» **DIRECTIONS FOR THIS TASK**: Using the records that appear below, write out exactly the lines from the one with "health_status (lifecycle_step st" through the one with "health_status (w_lifecycle w)", keeping both end lines.

» **RECORDS SUPPLIED**:
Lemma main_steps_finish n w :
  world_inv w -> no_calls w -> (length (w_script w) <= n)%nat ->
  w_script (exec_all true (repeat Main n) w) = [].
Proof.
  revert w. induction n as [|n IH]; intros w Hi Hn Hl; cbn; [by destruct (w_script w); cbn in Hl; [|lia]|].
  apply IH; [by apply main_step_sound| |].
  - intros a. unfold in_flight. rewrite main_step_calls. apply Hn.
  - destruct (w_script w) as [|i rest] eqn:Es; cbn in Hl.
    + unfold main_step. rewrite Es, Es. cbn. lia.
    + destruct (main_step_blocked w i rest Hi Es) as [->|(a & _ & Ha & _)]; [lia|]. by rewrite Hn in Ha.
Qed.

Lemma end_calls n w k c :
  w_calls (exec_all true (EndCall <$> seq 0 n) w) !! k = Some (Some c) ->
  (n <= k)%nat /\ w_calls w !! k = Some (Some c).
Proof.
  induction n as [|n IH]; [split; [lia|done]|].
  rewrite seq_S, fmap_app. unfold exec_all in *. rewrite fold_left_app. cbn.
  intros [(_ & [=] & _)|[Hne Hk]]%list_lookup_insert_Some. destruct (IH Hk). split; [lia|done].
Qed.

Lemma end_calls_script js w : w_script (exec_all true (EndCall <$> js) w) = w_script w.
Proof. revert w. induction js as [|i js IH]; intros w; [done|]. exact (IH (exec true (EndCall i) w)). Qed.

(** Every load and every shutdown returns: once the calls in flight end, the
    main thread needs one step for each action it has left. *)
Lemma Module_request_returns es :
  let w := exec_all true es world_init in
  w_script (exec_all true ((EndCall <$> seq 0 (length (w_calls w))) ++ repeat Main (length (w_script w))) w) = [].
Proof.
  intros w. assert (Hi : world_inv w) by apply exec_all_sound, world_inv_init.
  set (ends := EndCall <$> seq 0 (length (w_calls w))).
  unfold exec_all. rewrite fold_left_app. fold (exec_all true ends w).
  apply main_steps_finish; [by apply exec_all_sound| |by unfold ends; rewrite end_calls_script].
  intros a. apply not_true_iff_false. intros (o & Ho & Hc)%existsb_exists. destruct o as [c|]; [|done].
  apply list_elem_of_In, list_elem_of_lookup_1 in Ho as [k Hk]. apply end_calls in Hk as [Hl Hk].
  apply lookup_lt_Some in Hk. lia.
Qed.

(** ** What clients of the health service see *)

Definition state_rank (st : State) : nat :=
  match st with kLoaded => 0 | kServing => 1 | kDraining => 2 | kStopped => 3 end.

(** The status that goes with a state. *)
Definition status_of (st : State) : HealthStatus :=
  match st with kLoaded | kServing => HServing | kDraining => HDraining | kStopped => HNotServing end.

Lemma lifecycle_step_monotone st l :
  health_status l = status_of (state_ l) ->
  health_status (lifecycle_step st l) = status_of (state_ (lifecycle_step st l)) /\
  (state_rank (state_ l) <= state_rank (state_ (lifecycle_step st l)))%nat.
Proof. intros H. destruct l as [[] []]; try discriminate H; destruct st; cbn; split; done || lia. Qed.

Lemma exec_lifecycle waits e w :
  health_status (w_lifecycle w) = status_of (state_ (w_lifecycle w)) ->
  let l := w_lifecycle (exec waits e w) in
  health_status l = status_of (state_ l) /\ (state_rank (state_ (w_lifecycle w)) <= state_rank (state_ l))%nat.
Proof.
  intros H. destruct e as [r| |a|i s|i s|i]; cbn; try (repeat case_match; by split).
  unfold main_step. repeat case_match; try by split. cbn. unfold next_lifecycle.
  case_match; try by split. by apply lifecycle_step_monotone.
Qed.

» **RESPONSE**:
  health_status (lifecycle_step st l) = status_of (state_ (lifecycle_step st l)) /\
  (state_rank (state_ l) <= state_rank (state_ (lifecycle_step st l)))%nat.
Proof. intros H. destruct l as [[] []]; try discriminate H; destruct st; cbn; split; done || lia. Qed.

Lemma exec_lifecycle waits e w :
  health_status (w_lifecycle w) = status_of (state_ (w_lifecycle w)) ->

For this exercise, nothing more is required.